Both reports present the findings of the ongoing Protect (Prostate Testing for Cancer and Treatment) trial, a large prospective, randomized trial in the United Kingdom comparing mortality and other health outcomes in men with PSA-detected localized disease. The trial involved 82,429 men aged 50-69 years who had a PSA test between 1999 and 2009, of whom 2,664 were found to have localized prostate cancer. A total of 1,643 of these participants agreed to be randomly assigned to radical prostatectomy (553 men), radical radiotherapy (545 men), or active monitoring (545 men).
“Active monitoring” involved avoiding any immediate therapy and regularly monitoring disease progression so that radical treatment with curative intent could be given if the need arose. Patients were monitored every 3 months for the first year, then every 6-12 months thereafter. This differs from “watchful waiting,” which doesn’t involve any plan for curative radical treatment if disease progresses.
The first report focused on mortality and disease progression in these 1,643 participants at a median of 10 years of follow-up. The primary outcome measure, prostate cancer–specific survival, was 98.8% or greater across all three study groups, and there was no significant difference among them. Thus, all three approaches yielded the same efficacy: prostate cancer–specific mortality of approximately 1%, said Freddie C. Hamdy, MD, of the Nuffield Department of Surgical Sciences, University of Oxford, and his associates.
However, the rate of disease progression among men assigned to surgery (8.9/1,000 person-years) or to radiotherapy (9.0/1,000 person-years) was less than half the rate among men assigned to active monitoring (22.9/1,000 person-years). The rate of metastasis followed this same pattern (2.4, 3.0, and 6.3 per 1,000 person-years, respectively).
“These differences show the effectiveness of immediate radical therapy over active monitoring, but they have not translated into significant differences – nor have they ruled out equivalence – in disease-specific or all-cause mortality; thus, longer-term follow-up is necessary,” Dr. Hamdy and his associates said (N Engl J Med. 2016 Sep 14. doi: 10.1056/NEJMoa1606220).
The trade-off was that 44% of the men assigned to active monitoring were able to forgo both radical surgery and radical radiotherapy, avoiding the adverse effects of those treatments. These included nine thromboembolic or cardiovascular events, 14 transfusions, one rectal injury, and nine anastomotic problems requiring intervention, they noted.
It is important to remember that approximately one-fourth of the men assigned to active monitoring went on to undergo radical treatment within 3 years, and that more than half did so by the 10-year follow-up date, the investigators added.

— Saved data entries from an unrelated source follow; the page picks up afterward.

Lemma total_get m b k n : ledger m b → map_get b k = Some n → 0 <= n <= total b.
Proof.
  intros [_ H] Hg. assert (Hall : Forall (λ f : string * Z, 0 <= f.2) b) by (revert H; clear; induction 1 as [|e f m b (_ & _ & ? & _) _ IH]; [apply Forall_nil_2|by apply Forall_cons]).
  clear H. assert (H0 : ∀ l : list (string * Z), Forall (λ f : string * Z, 0 <= f.2) l → 0 <= total l) by (induction 1; cbn; lia).
  revert Hg. induction Hall as [|[k1 n1] l Hn Hall IH]; [done|]. cbn in Hn |- *. specialize (H0 l Hall).
  destruct (decide (k1 = k)); [intros [= ->]; lia|]. intros Hg. specialize (IH Hg). lia.
Qed.
(** ** A transfer *)

Lemma or_text_fixed d n : or_text d (Some (fixed_digits 7 n)) = fixed_digits 7 n.
Proof.
  unfold or_text, Transaction.truthy_str. assert (Hne : fixed_digits 7 n ≠ ""). { unfold fixed_digits. by destruct (str_take _ _). }
  by destruct (fixed_digits 7 n).
Qed.

Lemma held_native n w : holds n w → held (ensured w) "native" = parse_float (fixed_digits 7 n).
Proof.
  unfold holds, held. intros Hh. assert (He : assetBalances (ensured w) = Some (default [] (assetBalances (ensured w)))) by done.
  rewrite He. cbn [mbind option_bind]. by rewrite Hh, or_text_fixed.
Qed.

Lemma ensured_native w : ∃ t, map_get (default [] (assetBalances (ensured w))) "native" = Some t.
Proof.
  unfold ensured. cbn. destruct (assetBalances w) as [ab|]; cbn; [|by eexists]. destruct (map_get ab "native") eqn:Hn; [by eexists|].
  rewrite map_get_set_eq. by eexists.
Qed.

Lemma ensured_idem w : default [] (assetBalances (ensured (ensured w))) = default [] (assetBalances (ensured w)).
Proof.
  destruct (ensured_native w) as [t Ht]. unfold ensured at 1. cbn [assetBalances].
  assert (He : assetBalances (ensured w) = Some (default [] (assetBalances (ensured w)))) by done. rewrite He. cbn -[ensured].
  by rewrite Ht.
Qed.

Lemma ensured_with k x w : default [] (assetBalances (ensured (with_asset k x w))) = map_set (default [] (assetBalances (ensured w))) k x.
Proof.
  unfold with_asset. unfold ensured at 1. cbn -[ensured]. set (ab := default [] (assetBalances (ensured w))).
  destruct (ensured_native w) as [t Ht]. fold ab in Ht. rewrite map_get_set. case_decide as Hk; [done|]. by rewrite Ht.
Qed.

Lemma holds_ensured n w : holds n w → holds n (ensured w).
Proof. unfold holds. by rewrite ensured_idem. Qed.
Lemma holds_with n w : holds n (with_asset "native" (fixed_digits 7 n) w).
Proof. unfold holds. by rewrite ensured_with, map_get_set_eq. Qed.
Lemma holds_sequence n x w : holds n w → holds n (with_sequence x w).
Proof. done. Qed.

Lemma update_get k f s k' : map_get (wallets (update_wallet k f s)) k' =
  if decide (k = k') then f <$> map_get (wallets s) k else map_get (wallets s) k'.
Proof.
  unfold update_wallet. destruct (map_get (wallets s) k) as [w|] eqn:Hw; cbn.
  - rewrite map_get_set. by case_decide.
  - case_decide as Hk; [by rewrite <- Hk, Hw|done].
Qed.

Lemma map_set_id {V} (b : list (string * V)) k n : map_get b k = Some n → map_set b k n = b.
Proof.
  induction b as [|[k1 n1] b IH]; [done|]. cbn. destruct (decide (k1 = k)) as [->|]; [by intros [= ->]|]. intros Hg. by rewrite IH.
Qed.

Lemma ledger_update s b k f n : ledger (wallets s) b → map_get b k = Some n →
  (∀ w, publicKey (f w) = publicKey w) → (∀ w, holds n w → holds n (f w)) → ledger (wallets (update_wallet k f s)) b.
Proof.
  intros Hl Hb Hp Hh. unfold update_wallet. destruct (map_get (wallets s) k) as [w|] eqn:Hw; [|done]. cbn.
  destruct (ledger_get _ _ _ _ Hl Hw) as (n' & Hb' & Hk & Hn & Hw'). assert (n' = n) as -> by congruence.
  rewrite <- (map_set_id b k n Hb). eapply ledger_set; [done..| |done|]; [by rewrite Hp|by apply Hh].
Qed.

(** What a transfer does to the balances: nothing, or it moves [a] stroops. *)
Definition moved (b : list (string * Z)) (k1 k2 : string) (a : Z) : list (string * Z) :=
  match map_get b k1, map_get b k2 with
  | Some n1, Some n2 => map_set (map_set b k1 (n1 - a)) k2 (n2 + a)
  | _, _ => b
  end.

Lemma moved_total b k1 k2 a : k1 ≠ k2 → total (moved b k1 k2 a) = total b.
Proof.
  intros Hk. unfold moved. destruct (map_get b k1) as [n1|] eqn:H1; [|done]. destruct (map_get b k2) as [n2|] eqn:H2; [|done].
  rewrite (total_set _ k2 _ n2), (total_set _ k1 _ n1) by (rewrite ?map_get_set_ne by done; done). lia.
Qed.

Lemma transfer_exact k1 k2 x a r s b :
  k1 ≠ k2 → ledger (wallets s) b → is_Some (map_get (wallets s) k1) → is_Some (map_get (wallets s) k2) → total b < amount_limit →
  stroops_of 1 x a → 0 < a < amount_limit → stroops_of 1 (parse_float (baseReserve cfg)) r → 0 < r →
  let '(q, s') := _applyAssetTransfer k1 k2 native x s in
  match q with
  | Ret _ => ledger (wallets s') (moved b k1 k2 a) ∧ ∃ n1, map_get b k1 = Some n1 ∧ a + r <= n1
  | Throw e => e = mk_error transaction_failed false 0 ∧ ledger (wallets s') b ∧ ∃ n1, map_get b k1 = Some n1 ∧ n1 <= a + r
  end.
Proof.
  intros Hk Hl [w1 H1] [w2 H2] Htot Hx Ha Hr Hr0.
  destruct (ledger_get _ _ _ _ Hl H1) as (n1 & Hb1 & Hp1 & Hn1 & Hh1), (ledger_get _ _ _ _ Hl H2) as (n2 & Hb2 & Hp2 & Hn2 & Hh2).
  pose proof (total_get _ _ _ _ Hl Hb1) as Ht1. pose proof (total_get _ _ _ _ Hl Hb2) as Ht2.
  assert (Hsum : n1 + n2 <= total b).
  { assert (Hl1 : ledger (wallets (update_wallet k1 (with_asset "native" (fixed_digits 7 0)) s)) (map_set b k1 0)).
    { unfold update_wallet. rewrite H1. cbn -[with_asset fixed_digits]. eapply ledger_set; [done..|lia|apply holds_with]. }
    pose proof (total_get _ _ k2 n2 Hl1) as Hn. rewrite map_get_set_ne, (total_set _ _ _ n1) in Hn by done. specialize (Hn Hb2). lia. }
  unfold _applyAssetTransfer, _getWalletAssetBalance, _ensureAssetBalances, get_wallet, _setWalletAssetBalance.
  unfold mbind, mret, stx_bind, stx_ret, modify_st, get_st, fail, throw. cbv beta iota.
  change (getAssetKey native) with "native". change (a_type native) with "native". rewrite bool_decide_true by done. cbv beta iota.
  set (s1 := update_wallet k1 ensured s). set (s2 := update_wallet k2 ensured s1).
  assert (Hg1 : map_get (wallets s1) k1 = Some (ensured w1)) by (unfold s1; by rewrite update_get, decide_True, H1 by done).
  assert (Hg2 : map_get (wallets s2) k2 = Some (ensured w2)).
  { unfold s2, s1. rewrite update_get, decide_True, update_get, decide_False by done. by rewrite H2. }
  assert (Hl2 : ledger (wallets s2) b).
  { eapply ledger_update; [eapply ledger_update; [done|exact Hb1|done|apply holds_ensured]|exact Hb2|done|apply holds_ensured]. }
  rewrite Hg1, Hg2. cbv beta iota. rewrite (held_native n1), (held_native n2) by done.
  pose proof (parse_fixed_stroops n1 ltac:(lia)) as Hf1. pose proof (parse_fixed_stroops n2 ltac:(lia)) as Hf2.
  pose proof (sub_stroops 1 1 _ _ _ _ Hf1 Hx ltac:(lia) ltac:(lia) ltac:(lia) ltac:(lia)) as Hsub.
  destruct (num_ltb (num_sub (parse_float (fixed_digits 7 n1)) x) (parse_float (baseReserve cfg))) eqn:Hlt; cbv beta iota.
  - split; [done|]. split; [done|]. exists n1. split; [done|]. destruct (decide (n1 <= a + r)); [done|].
    rewrite (not_lt_stroops 3 1 _ _ (n1 - a) r Hsub Hr) in Hlt by lia. done.
  - assert (Hres : a + r <= n1).
    { destruct (decide (a + r <= n1)); [done|]. rewrite (lt_stroops 3 1 _ _ (n1 - a) r Hsub Hr) in Hlt by lia. done. }
    split; [|by exists n1]. pose proof (add_stroops 1 1 _ _ _ _ Hf2 Hx ltac:(lia) ltac:(lia) ltac:(lia) ltac:(lia)) as Hadd.
    rewrite (to_fixed_stroops _ (n1 - a) Hsub), (to_fixed_stroops _ (n2 + a) Hadd) by lia.
    set (s3 := update_wallet k1 (with_asset "native" (fixed_digits 7 (n1 - a))) s2).
    assert (Hg21 : map_get (wallets s2) k1 = Some (ensured w1)) by (unfold s2; by rewrite update_get, decide_False by done).
    assert (Hl3 : ledger (wallets s3) (map_set b k1 (n1 - a))).
    { unfold s3, update_wallet. rewrite Hg21. cbn -[with_asset fixed_digits]. eapply ledger_set; [done..|lia|apply holds_with]. }
    assert (Hg3 : map_get (wallets s3) k2 = Some (ensured w2)) by (unfold s3; by rewrite update_get, decide_False by done).
    unfold moved. rewrite Hb1, Hb2. unfold update_wallet at 1. rewrite Hg3. cbn -[with_asset fixed_digits].
    eapply ledger_set; [done..|lia|apply holds_with].
Qed.

(** ** Donations *)

(** A donation moved [a] stroops and left the reserve [r], or moved nothing. *)
Definition settled {A} (b : list (string * Z)) (dest : string) (a r : Z) (q : outcome error A * st) : Prop :=
  match q.1 with
  | Ret _ => ∃ k n, k ≠ dest ∧ map_get b k = Some n ∧ a + r <= n ∧ ledger (wallets q.2) (moved b k dest a)
  | Throw _ => ledger (wallets q.2) b
  end.

Lemma found_wallet secret s b w : ledger (wallets s) b → find_first (has_secret secret) (wallets s) = Some w →
  map_get (wallets s) (publicKey w.2) = Some w.2 ∧ secretKey w.2 = Some secret.
Proof.
  intros Hl Hf. apply find_first_Some in Hf as [Hin Hs%bool_decide_eq_true]. split; [|done]. destruct w as [k w]. cbn in *.
  assert (Hk : map_get (wallets s) k = Some w) by (apply map_get_elem; [apply Hl|done]).
  destruct (ledger_get _ _ _ _ Hl Hk) as (_ & _ & Hp & _). by rewrite Hp.
Qed.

The second report focused on patient-reported outcomes concerning urinary, bowel, sexual, and quality-of-life issues in the 1,643 participants at 6 years of follow-up. These differed markedly among the three study groups, said Jenny L. Donovan, PhD, of the School of Social and Community Medicine, University of Bristol, U.K., and her associates.
Prostatectomy had a clear negative effect on urinary continence and sexual function, particularly erectile function, compared with radiotherapy and active monitoring. This peaked at 6 months after surgery, and though some patients recovered some function over time, urinary incontinence remained worse in the prostatectomy group than in the other two groups throughout follow-up. The use of absorbent pads rose from 1% at baseline to 46% at 6 months in the prostatectomy group. In comparison, the 6-month rate in the radiotherapy group rose to only 5% and that in the active-monitoring group to only 4%.
Radiotherapy plus neoadjuvant androgen-deprivation therapy had more of a negative effect on bowel function, urinary voiding, and nocturia than did the other two treatment approaches. However, many patients eventually showed considerable recovery on most of these measures, except that they continued to have bloody stools more frequently than did men who had prostatectomy or active monitoring.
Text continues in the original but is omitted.